Fiche du document numéro 30446

Num
30446
Date
Jeudi 29 juin 2017
Amj
Taille
29807
Titre
Génocide rwandais : comprendre la plainte contre la BNP
Sous titre
La banque française fait l'objet d'une plainte pour "complicité de génocide, de crimes contre l'humanité et de crimes de guerre". Une première.
Mot-clé
BNP
Source
Type
Article de journal
Langue
FR
Citation
23 ans après les faits, la BNP est rattrapée par le drame du Rwanda. Trois ONG ont annoncé avoir déposé ce jeudi une plainte avec constitution de partie civile visant la BNP Paribas pour "complicité de génocide, de crimes de guerre et de crimes contre l'humanité". Explications.

Quels sont les faits reprochés à la BNP ?



Le 12 mai 1994, l'ampleur des massacres au Rwanda est telle que le Haut-Commissaire de l'ONU pour les Droits de l'Homme a déjà prononcé le mot de "génocide". Le 17, l'ONU adopte un embargo et envoie 5 000 casques bleus. L'immense majorité des victimes sont des Tutsi massacrés dans des tueries déclenchées après la mort du président hutu Juvénal Habyarimana dans un attentat.

Un mois plus tard, les 14 et 16 juin 1994, la BNP transfère 1,3 million de dollars d'un compte la Banque nationale du Rwanda (BNR), sa cliente, vers le compte suisse d'un courtier d'armes sud-africain, Petrus Willem Ehlers.

Le marchand de canons et un commandant hutu, Théoneste Bagosora, se rendent alors aux Seychelles, pour conclure, le 17 juin 1994, la vente de quatre-vingt tonnes d'armes, acheminées ensuite à Gisenyi au Rwanda, via l'aéroport zaïrois de Goma. Théoneste Bagosora a été condamné à la prison à vie par le Tribunal pénal international pour le Rwanda, en 2008.

Qui est à l'origine de la plainte ?



La plainte contre la BNP a été déposée par trois associations. Le Collectif des Parties Civiles pour le Rwanda (CPCR), une association créée par un couple franco-rwandais "chasseur" de génocidaires, Ibuka France, branche hexagonale de l'association Ibuka ("Souviens-toi"), fondée par des rescapés et l'ONG Sherpa, qui ambitionne de défendre les populations victimes de crimes économiques.

Cette dernière est également à l'origine de la plainte contre le cimentier Lafarge pour "financement du terrorisme", "complicité de crimes contre l'humanité", déposée en novembre dernier. Sherpa accuse l'entreprise d'avoir indirectement financé, entre 2013 et 2014, le groupe Etat islamique, afin de garantir le fonctionnement d'un site en Syrie. Une information judiciaire a été ouverte le 9 juin.
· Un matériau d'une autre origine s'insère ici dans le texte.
(** C16. A statement that needs data at execution: from the state SQLExecute leaves, SQLParamData
    asks for exactly the parameters whose indicator says so, each once, in the
    order of their numbers, whatever the application stores for them.  Then it executes the
    statement with all the data stored so far: the code of the last call and the error record are
    what this execution returns; the stored data are given back, and the statement is ready for the
    next execution. *)
Theorem ParamData_asks_in_order s fuel : da_type s = MADB_DAE_NORMAL -> 0 < ParamCount (outer s) -> PutParam (outer s) = -1 ->
  (Z.to_nat (ParamCount (outer s)) < fuel)%nat ->
  let asked := dae_from memory (outer s) (da_row s) 0 (Z.to_nat (ParamCount (outer s))) in
  let s1 := ask_all put s asked in
  let '(rc, E) := ex_outer x (MARK_DAE_DONE (outer s1)) (da_Error s1) in
  exists s', param_loop memory x put fuel s = Some (Z.of_nat <$> asked, rc, s') /\
    rc <> SQL_NEED_DATA /\ da_Error s' = E /\ ParamCount (outer s') = ParamCount (outer s) /\ PutParam (outer s') = -1 /\
    Status (outer s') = 0 /\ Forall (fun r => r = MkIpd None 0 0) (ipd (outer s')).
Proof.
  intros HT Hc Hp Hf asked s1.
  assert (stmt_place <$> my_stmt s = Some (stmt_place (outer s))) as Hm by (unfold my_stmt; by rewrite HT).
  destruct (param_loop_asks (outer s) fuel s asked (or_introl HT) Hm Hc) as (rc & s2 & HL & Hrc & HF & T1 & _ & C1 & _).
  - rewrite Hp. change (first_index (-1)) with 0%nat. by rewrite Nat.sub_0_r.
  - eapply Nat.le_lt_trans; [apply dae_from_length|]. lia.
  - fold s1 in HF, T1, C1. rewrite HT in T1. destruct (finish_normal s1 rc s2 T1 HF) as (E & EX & P & S & CO & ER & F).
    rewrite EX. exists s2. split_and!; congruence || done.
Qed.
(* ===== verification/TypeConv.v ===== *)
(** * TypeConv: conversions between C types, SQL types and text

    Models [ma_typeconv.c] (dates, times, integers; the conversions through
    floating point are left out) and the date and time copies of [ma_helper.c].
    A conversion that writes into a reused buffer takes the old content. *)

From Stdlib Require Import ZArith Lia.
From stdpp Require Import base strings numbers option list.
From S2P Require Import Prelude Decimal Odbc Errors SqlTypes.
Import ErrorOps SqlTypes.

(** ** Data *)

Record SQL_TIMESTAMP_STRUCT := MkTs {
  ts_year : Z; ts_month : Z; ts_day : Z; ts_hour : Z; ts_minute : Z; ts_second : Z; ts_fraction : Z }.
Record SQL_TIME_STRUCT := MkTimeS { t_hour : Z; t_minute : Z; t_second : Z }.
Record SQL_DATE_STRUCT := MkDateS { d_year : Z; d_month : Z; d_day : Z }.

Inductive enum_mysql_timestamp_type :=
| MYSQL_TIMESTAMP_NONE | MYSQL_TIMESTAMP_ERROR | MYSQL_TIMESTAMP_DATE
| MYSQL_TIMESTAMP_DATETIME | MYSQL_TIMESTAMP_TIME.

Record MYSQL_TIME := MkTime {
  year : Z; month : Z; day : Z; hour : Z; minute : Z; second : Z;
  second_part : Z;
  neg : bool;
  time_type : enum_mysql_timestamp_type;
}.

(** [memset] to zero; the enumeration starts at -2, so zero is DATE. *)
Definition zero_time : MYSQL_TIME := MkTime 0 0 0 0 0 0 0 false MYSQL_TIMESTAMP_DATE.

Definition VALID_TIME (h m s : Z) : bool := (h <? 24) && (m <? 60) && (s <? 60).

Module TypeConv.

(** ** From text to a time *)

(** One [%d] or [%u] of [sscanf]; [%6lu] reads at most six characters. *)
Definition scan_d (l : list Z) : option (Z * list Z) :=
  match scan_int l with
  | Some (sg, v, r) => Some (wrapu 32 (if sg then - v else v), r)
  | None => None
  end.

Definition scan_6lu (l : list Z) : option Z :=
  match scan_int (take 6 (ltrim l)) with
  | Some (sg, v, _) => Some (wrapu 64 (if sg then - v else v))
  | None => None
  end.

Definition expect (c : Z) (l : list Z) : option (list Z) :=
  match l with x :: l' => if x =? c then Some l' else None | [] => None end.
Pourquoi une accusation de "complicité" ?



La BNP ne pouvait ignorer la destination des fonds ni que ce transfert pouvait contribuer au génocide en cours, estiment les ONG. Les banques ont en effet "l'obligation de se renseigner auprès des clients sur la destination des fonds en cas de circonstances inhabituelles", en vertu de la loi anti-blanchiment de 1990.
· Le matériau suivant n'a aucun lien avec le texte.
Lemma escaped_nonzero src out : escaped (slash_escape ci) src out -> Forall (fun c => c <> 0) out.
Proof using All.
  induction 1 as [|h src out Hh _ IH|c src out Hc _ IH]; [constructor| |]; apply Forall_app; split; try done.
  - eapply Forall_impl; [exact Hh|]. unfold high. lia.
  - destruct (slash_escape_form ci c _ Hc); repeat constructor; lia.
Qed.

Lemma mysql_cset_escape_slashes_spec src : Forall byte_ok src ->
  exists out, mysql_cset_escape_slashes ci src = (out ++ [0], Z.of_nat (length out)) /\
    (length out <= 2 * length src)%nat /\ escaped (slash_escape ci) src out.
Proof using All.
  intros Hb. destruct (escape_loop_escaped ci (slash_escape ci) (slash_escape_length ci) (length src) (2 * length src) src)
    as (out & E & He & Hl); [done..|]. exists out. unfold mysql_cset_escape_slashes. rewrite E. done.
Qed.

End Slashes.

(** The text [mysql_real_escape_string] leaves, up to its terminator. *)
Definition escape_text (no_backslash : bool) (ci : charset_info) (src : list Z) : list Z :=
  cstr (mysql_real_escape_string no_backslash ci src).1.

Lemma escape_text_spec ci src : AsciiSafe ci -> Forall byte_ok src ->
  escaped (slash_escape ci) src (escape_text false ci src) /\
  mysql_real_escape_string false ci src = (escape_text false ci src ++ [0], Z.of_nat (length (escape_text false ci src))) /\
  (length (escape_text false ci src) <= 2 * length src)%nat.
Proof.
  intros Hci Hb. unfold escape_text, mysql_real_escape_string.
  destruct (mysql_cset_escape_slashes_spec ci src Hb) as (out & -> & Hl & He). cbn [fst].
  rewrite cstr_app_nul by (by eapply escaped_nonzero). done.
Qed.

(** C28. Escaping a value for a string literal: the buffer of twice its size is always
    enough, the text that is stored reads back as the value, and in front of a closing
    quote and any further text the literal ends exactly there, for every value of any
    bytes and every charset whose multi-byte characters avoid ASCII (UTF-8 and the
    single-byte ones do). *)
Theorem escape_roundtrip ci src rest : AsciiSafe ci -> Forall byte_ok src ->
  let '(stored, n) := mysql_real_escape_string false ci src in
  n <= 2 * Z.of_nat (length src) /\ Z.of_nat (length stored) = n + 1 /\
  Z.of_nat (length (escape_text false ci src)) = n /\
  literal_value (escape_text false ci src) = src /\
  closing true ($"'") (escape_text false ci src ++ $"'" :: rest) = Some (length (escape_text false ci src)).
Proof.
  intros Hci Hb. destruct (escape_text_spec ci src Hci Hb) as (He & -> & Hl). rewrite length_app. cbn [length].
  split_and!; [lia..|by eapply escaped_value|by eapply escaped_closing].
Qed.

Lemma escape_roundtrip_witness :
  escape_text false utf8mb4_info [39; 195; 169; 92; 0; 63] = chars "\'" ++ [195; 169] ++ chars "\\\0?" /\
  literal_value (escape_text false utf8mb4_info [39; 195; 169; 92; 0; 63]) = [39; 195; 169; 92; 0; 63].
Proof.
  split; [by vm_compute|].
  pose proof (escape_roundtrip utf8mb4_info [39; 195; 169; 92; 0; 63] [] _ ltac:(repeat constructor; vm_compute; congruence)) as H.
  destruct (mysql_real_escape_string false utf8mb4_info [39; 195; 169; 92; 0; 63]). apply H.
Defined.

(** A word needs no escaping. *)
Lemma word_char_ascii c : word_char c = true -> 0 <= c < 128.
Proof.
  unfold word_char, isdigit, isalpha, isupper, islower. intros H. cbn in H.
  repeat (apply orb_true_iff in H as [H|H]); bprop; lia.
Qed.

Lemma slash_escape_word ci c : AsciiSafe ci -> word_char c = true -> slash_escape ci c = [c].
Proof.
  intros Hci Hw. pose proof (word_char_ascii c Hw) as Hc. unfold slash_escape. destruct (_ && _) eqn:E.
  { bprop. pose proof (head_high c ltac:(done) ltac:(unfold byte_ok; lia) ltac:(done)). lia. }
  repeat match goal with |- context [c =? ?d] => destruct (Z.eqb_spec c d) as [->|]; [by vm_compute in Hw|] end. done.
Qed.

Lemma escape_text_word ci t : AsciiSafe ci -> forallb word_char t = true -> escape_text false ci t = t.
Proof.
  intros Hci Hw. assert (Forall (fun c => word_char c = true) t) as HF by (apply Forall_forall; intros c Hc;
    rewrite forallb_forall in Hw; by apply Hw, list_elem_of_In).
  assert (Forall byte_ok t) as Hb by (eapply Forall_impl; [exact HF|]; intros c Hc%word_char_ascii; unfold byte_ok; lia).
  destruct (escape_text_spec ci t Hci Hb) as [He _]. revert HF He. generalize (escape_text false ci t). intros out HF He. clear Hw Hb.
  induction He as [|h src out Hh _ IH|c src out _ _ IH]; [done| |].
  - apply Forall_app in HF as [H1 H2]. by rewrite IH.
  - apply Forall_cons in HF as [H1 H2]. by rewrite slash_escape_word, IH.
Qed.

(** *** Without backslash escapes *)

Lemma doubled_high h l : Forall high h ->
  doubled_value (h ++ l) = (fun r => (h ++ r.1, r.2)) <$> doubled_value l.
Proof.
  induction 1 as [|c h Hc _ IH]; cbn [app doubled_value]; [by destruct (doubled_value l) as [[]|]|]. unfold high in Hc.
  destruct (Z.eqb_spec c ($"'")) as [E|_]; [cbn in E; lia|]. rewrite IH. by destruct (doubled_value l).
Qed.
Au même moment, afin de ne pas violer l'embargo, un autre établissement financier, la Banque Bruxelles Lambert (BBL) a d'ailleurs refusé la demande d'utilisation de fonds émanant d'une autre banque, la Banque commerciale du Rwanda. "La BBL avait même créé une cellule de crise", indique Marie-Laure Guislain, responsable du contentieux de Sherpa interrogée par L'Express.

Le milieu bancaire, selon un témoignage du détaché de la BBL au Rwanda recueilli par l'ONG, savait que "le gouvernement rwandais avait un besoin crucial d'argent. [...] Il était évident pour tout le monde qu'il devait acheter des armes et munitions" puisque le Rwanda était sous embargo. La BNP aurait été la seule banque à accepter un tel transfert de fonds.

En quoi cette plainte est-elle inédite ?



C'est la première fois qu'en France, une plainte vise non pas des personnes physiques, des personnalités politiques ou des militaires, mais une entreprise privée. "Cela met en lumière la responsabilité des institutions financières dans les conflits armés, et plus largement dans de graves violations de droits humains", observe Marie-Laure Guislain.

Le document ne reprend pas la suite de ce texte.